Copy the data below. Keep every line exactly as it is.

##### Provided data #####

Lemma format_conversion_unfold s an field_name :
  format_conversion args kwargs s an field_name =
  match s with
  | EmptyString =>
      Some (Raise (ValueError "end of string while looking for conversion specifier"))
  | String conversion rest =>
      match rest with
      | EmptyString => Some (Raise (ValueError "unmatched '{' in format spec"))
      | String c rest' =>
          if Ascii.eqb c rbrace then
            output_markup args kwargs field_name false an
              (fun an' => format_literal args kwargs rest' an')
          else if Ascii.eqb c ":" then format_spec args kwargs rest' an field_name 0
          else Some (Raise (ValueError "expected ':' after conversion specifier"))
      end
  end.
Proof. destruct s; reflexivity. Qed.

Lemma format_spec_unfold s an field_name nested :
  format_spec args kwargs s an field_name nested =
  match s with
  | EmptyString => Some (Raise (ValueError "unmatched '{' in format spec"))
  | String c rest =>
      if Ascii.eqb c lbrace then format_spec args kwargs rest an field_name (S nested)
      else if Ascii.eqb c rbrace then
        match nested with
        | O => output_markup args kwargs field_name false an
                 (fun an' => format_literal args kwargs rest an')
        | S nested' => format_spec args kwargs rest an field_name nested'
        end
      else format_spec args kwargs rest an field_name nested
  end.
Proof. destruct s; reflexivity. Qed.

(** A field that no brace closes is never looked up: wherever the reading
    stands in it, it ends with one of the [ValueError]s of the parser. *)
Lemma unclosed_field_raises s :
  has_brace s = false ->
  (forall an name, exists msg,
      format_field args kwargs s an name = Some (Raise (ValueError msg)))
  /\ (forall an name, exists msg,
      format_index args kwargs s an name = Some (Raise (ValueError msg)))
  /\ (forall an name, exists msg,
      format_conversion args kwargs s an name = Some (Raise (ValueError msg)))
  /\ (forall an name nested, exists msg,
      format_spec args kwargs s an name nested = Some (Raise (ValueError msg))).
Proof.
  induction s as [|c s IH]; intros Hs.
  - repeat split; intros; eexists; reflexivity.
  - cbn [has_brace] in Hs. apply orb_false_iff in Hs as [Hc Hs].
    apply orb_false_iff in Hc as [Hl Hr].
    destruct (IH Hs) as (Hfield & Hindex & Hconversion & Hspec).
    split; [|split; [|split]].
    + intros an name. rewrite format_field_unfold, Hl, Hr.
      destruct (Ascii.eqb c "["); [apply Hindex|].
      destruct (Ascii.eqb c ":"); [apply Hspec|].
      destruct (Ascii.eqb c "!"); [apply Hconversion | apply Hfield].
    + intros an name. rewrite format_index_unfold.
      destruct (Ascii.eqb c "]"); [apply Hfield | apply Hindex].
    + intros an name. rewrite format_conversion_unfold.
      destruct s as [|c' s']; [eexists; reflexivity|].
      cbn [has_brace] in Hs. apply orb_false_iff in Hs as [Hc' _].
      apply orb_false_iff in Hc' as [Hl' Hr']. rewrite Hr'.
      destruct (Ascii.eqb c' ":"); [|eexists; reflexivity].
      destruct (Hspec an name 0) as [msg Hmsg].
      rewrite format_spec_unfold, Hl', Hr' in Hmsg. exists msg. exact Hmsg.
    + intros an name nested. rewrite format_spec_unfold, Hl, Hr. apply Hspec.
Qed.
(** * A shallow embedding of the S3 vault manager's virtual-filesystem layer

    The development follows the Express server ([normalizeKey], [escapeRegex],
    the [/api/files*] and [/api/folders] handlers) and its S3 client
    ([deleteS3Prefix], [copyS3Prefix], ...).  JavaScript strings are lists of
    characters, the bucket is a finite map from keys to objects, the [files]
    collection is a list of documents, and every call that leaves the process
    may throw. *)

From Stdlib Require Import ZArith Ascii String Lia.
From stdpp Require Import base tactics option list sorting gmap strings.

Local Open Scope Z_scope.

(** ** JavaScript strings *)

Abbreviation str := (list ascii).

Definition lit (s : string) : str := list_ascii_of_string s.

Definition CHAR_FORWARD_SLASH : ascii := "/"%char.
Definition CHAR_BACKWARD_SLASH : ascii := "\"%char.
Definition CHAR_DOT : ascii := "."%char.

Definition len (s : str) : Z := Z.of_nat (length s).

(** [array.length] *)
Definition len_list {A : Type} (l : list A) : Z := Z.of_nat (length l).

(** [String.prototype.slice]: negative indices count from the end, both
    indices are clamped to the string. *)
Definition slice_index (s : str) (k : Z) : Z :=
  if k <? 0 then Z.max (len s + k) 0 else Z.min k (len s).

Definition slice (s : str) (a b : Z) : str :=
  let a' := slice_index s a in
  let b' := slice_index s b in
  take (Z.to_nat (b' - a')) (drop (Z.to_nat a') s).

(** [String.prototype.charCodeAt], [None] standing for [NaN]. *)
Definition charCodeAt (s : str) (k : Z) : option ascii :=
  if k <? 0 then None else s !! Z.to_nat k.

(** [String.prototype.lastIndexOf] for a one-character needle. *)
Fixpoint lastIndexOf_from (s : str) (c : ascii) (i : Z) (found : Z) : Z :=
  match s with
  | [] => found
  | x :: s' => lastIndexOf_from s' c (i + 1) (if Ascii.eqb x c then i else found)
  end.

Definition lastIndexOf (s : str) (c : ascii) : Z := lastIndexOf_from s c 0 (-1).

Definition startsWith (s p : str) : bool := bool_decide (p `prefix_of` s).
Definition endsWith (s p : str) : bool := bool_decide (p `suffix_of` s).

(** ** Node's [path.posix]

    [normalizeKey] and the handlers call [path.posix.normalize] and
    [path.basename] of the Node runtime.  They are written out here after
    Node's [lib/path.js], local by local and branch by branch, so that the
    claims about [normalizeKey] rest on what the runtime computes. *)

Module PosixPath.

Definition isPosixPathSeparator (code : ascii) : bool :=
  Ascii.eqb code CHAR_FORWARD_SLASH.

(** The mutable locals of [normalizeString]. *)
Record NormState : Type := MkNorm {
  res : str;
  lastSegmentLength : Z;
  lastSlash : Z;
  dots : Z
}.

(** [s.charCodeAt(k) === c] *)
Definition code_is (s : str) (k : Z) (c : ascii) : bool :=
  match charCodeAt s k with
  | Some x => Ascii.eqb x c
  | None => false
  end.

(** The tail shared by the two fall-through paths of the [dots === 2] case. *)
Definition aboveRoot (allowAboveRoot : bool) (i : Z) (st : NormState) : NormState :=
  if allowAboveRoot then
    MkNorm (res st ++ (if 0 <? len (res st) then lit "/.." else lit ".."))
           2 i 0
  else MkNorm (res st) (lastSegmentLength st) i 0.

#####

### [Answer box]
Lemma format_conversion_unfold s an field_name :
  format_conversion args kwargs s an field_name =
  match s with
  | EmptyString =>
      Some (Raise (ValueError "end of string while looking for conversion specifier"))
  | String conversion rest =>
      match rest with
      | EmptyString => Some (Raise (ValueError "unmatched '{' in format spec"))
      | String c rest' =>
          if Ascii.eqb c rbrace then
            output_markup args kwargs field_name false an
              (fun an' => format_literal args kwargs rest' an')
          else if Ascii.eqb c ":" then format_spec args kwargs rest' an field_name 0
          else Some (Raise (ValueError "expected ':' after conversion specifier"))
      end
  end.
Proof. destruct s; reflexivity. Qed.

Lemma format_spec_unfold s an field_name nested :
  format_spec args kwargs s an field_name nested =
  match s with
  | EmptyString => Some (Raise (ValueError "unmatched '{' in format spec"))
  | String c rest =>
      if Ascii.eqb c lbrace then format_spec args kwargs rest an field_name (S nested)
      else if Ascii.eqb c rbrace then
        match nested with
        | O => output_markup args kwargs field_name false an
                 (fun an' => format_literal args kwargs rest an')
        | S nested' => format_spec args kwargs rest an field_name nested'
        end
      else format_spec args kwargs rest an field_name nested
  end.
Proof. destruct s; reflexivity. Qed.

(** A field that no brace closes is never looked up: wherever the reading
    stands in it, it ends with one of the [ValueError]s of the parser. *)
Lemma unclosed_field_raises s :
  has_brace s = false ->
  (forall an name, exists msg,
      format_field args kwargs s an name = Some (Raise (ValueError msg)))
  /\ (forall an name, exists msg,
      format_index args kwargs s an name = Some (Raise (ValueError msg)))
  /\ (forall an name, exists msg,
      format_conversion args kwargs s an name = Some (Raise (ValueError msg)))
  /\ (forall an name nested, exists msg,
      format_spec args kwargs s an name nested = Some (Raise (ValueError msg))).
Proof.
  induction s as [|c s IH]; intros Hs.
  - repeat split; intros; eexists; reflexivity.
  - cbn [has_brace] in Hs. apply orb_false_iff in Hs as [Hc Hs].
    apply orb_false_iff in Hc as [Hl Hr].
    destruct (IH Hs) as (Hfield & Hindex & Hconversion & Hspec).
    split; [|split; [|split]].
    + intros an name. rewrite format_field_unfold, Hl, Hr.
      destruct (Ascii.eqb c "["); [apply Hindex|].
      destruct (Ascii.eqb c ":"); [apply Hspec|].
      destruct (Ascii.eqb c "!"); [apply Hconversion | apply Hfield].
    + intros an name. rewrite format_index_unfold.
      destruct (Ascii.eqb c "]"); [apply Hfield | apply Hindex].
    + intros an name. rewrite format_conversion_unfold.
      destruct s as [|c' s']; [eexists; reflexivity|].
      cbn [has_brace] in Hs. apply orb_false_iff in Hs as [Hc' _].
      apply orb_false_iff in Hc' as [Hl' Hr']. rewrite Hr'.
      destruct (Ascii.eqb c' ":"); [|eexists; reflexivity].
      destruct (Hspec an name 0) as [msg Hmsg].
      rewrite format_spec_unfold, Hl', Hr' in Hmsg. exists msg. exact Hmsg.
    + intros an name nested. rewrite format_spec_unfold, Hl, Hr. apply Hspec.
Qed.
(** * A shallow embedding of the S3 vault manager's virtual-filesystem layer

    The development follows the Express server ([normalizeKey], [escapeRegex],
    the [/api/files*] and [/api/folders] handlers) and its S3 client
    ([deleteS3Prefix], [copyS3Prefix], ...).  JavaScript strings are lists of
    characters, the bucket is a finite map from keys to objects, the [files]
    collection is a list of documents, and every call that leaves the process
    may throw. *)

From Stdlib Require Import ZArith Ascii String Lia.
From stdpp Require Import base tactics option list sorting gmap strings.

Local Open Scope Z_scope.

(** ** JavaScript strings *)

Abbreviation str := (list ascii).

Definition lit (s : string) : str := list_ascii_of_string s.

Definition CHAR_FORWARD_SLASH : ascii := "/"%char.
Definition CHAR_BACKWARD_SLASH : ascii := "\"%char.
Definition CHAR_DOT : ascii := "."%char.

Definition len (s : str) : Z := Z.of_nat (length s).

(** [array.length] *)
Definition len_list {A : Type} (l : list A) : Z := Z.of_nat (length l).

(** [String.prototype.slice]: negative indices count from the end, both
    indices are clamped to the string. *)
Definition slice_index (s : str) (k : Z) : Z :=
  if k <? 0 then Z.max (len s + k) 0 else Z.min k (len s).

Definition slice (s : str) (a b : Z) : str :=
  let a' := slice_index s a in
  let b' := slice_index s b in
  take (Z.to_nat (b' - a')) (drop (Z.to_nat a') s).

(** [String.prototype.charCodeAt], [None] standing for [NaN]. *)
Definition charCodeAt (s : str) (k : Z) : option ascii :=
  if k <? 0 then None else s !! Z.to_nat k.

(** [String.prototype.lastIndexOf] for a one-character needle. *)
Fixpoint lastIndexOf_from (s : str) (c : ascii) (i : Z) (found : Z) : Z :=
  match s with
  | [] => found
  | x :: s' => lastIndexOf_from s' c (i + 1) (if Ascii.eqb x c then i else found)
  end.

Definition lastIndexOf (s : str) (c : ascii) : Z := lastIndexOf_from s c 0 (-1).

Definition startsWith (s p : str) : bool := bool_decide (p `prefix_of` s).
Definition endsWith (s p : str) : bool := bool_decide (p `suffix_of` s).

(** ** Node's [path.posix]

    [normalizeKey] and the handlers call [path.posix.normalize] and
    [path.basename] of the Node runtime.  They are written out here after
    Node's [lib/path.js], local by local and branch by branch, so that the
    claims about [normalizeKey] rest on what the runtime computes. *)

Module PosixPath.

Definition isPosixPathSeparator (code : ascii) : bool :=
  Ascii.eqb code CHAR_FORWARD_SLASH.

(** The mutable locals of [normalizeString]. *)
Record NormState : Type := MkNorm {
  res : str;
  lastSegmentLength : Z;
  lastSlash : Z;
  dots : Z
}.

(** [s.charCodeAt(k) === c] *)
Definition code_is (s : str) (k : Z) (c : ascii) : bool :=
  match charCodeAt s k with
  | Some x => Ascii.eqb x c
  | None => false
  end.

(** The tail shared by the two fall-through paths of the [dots === 2] case. *)
Definition aboveRoot (allowAboveRoot : bool) (i : Z) (st : NormState) : NormState :=
  if allowAboveRoot then
    MkNorm (res st ++ (if 0 <? len (res st) then lit "/.." else lit ".."))
           2 i 0
  else MkNorm (res st) (lastSegmentLength st) i 0.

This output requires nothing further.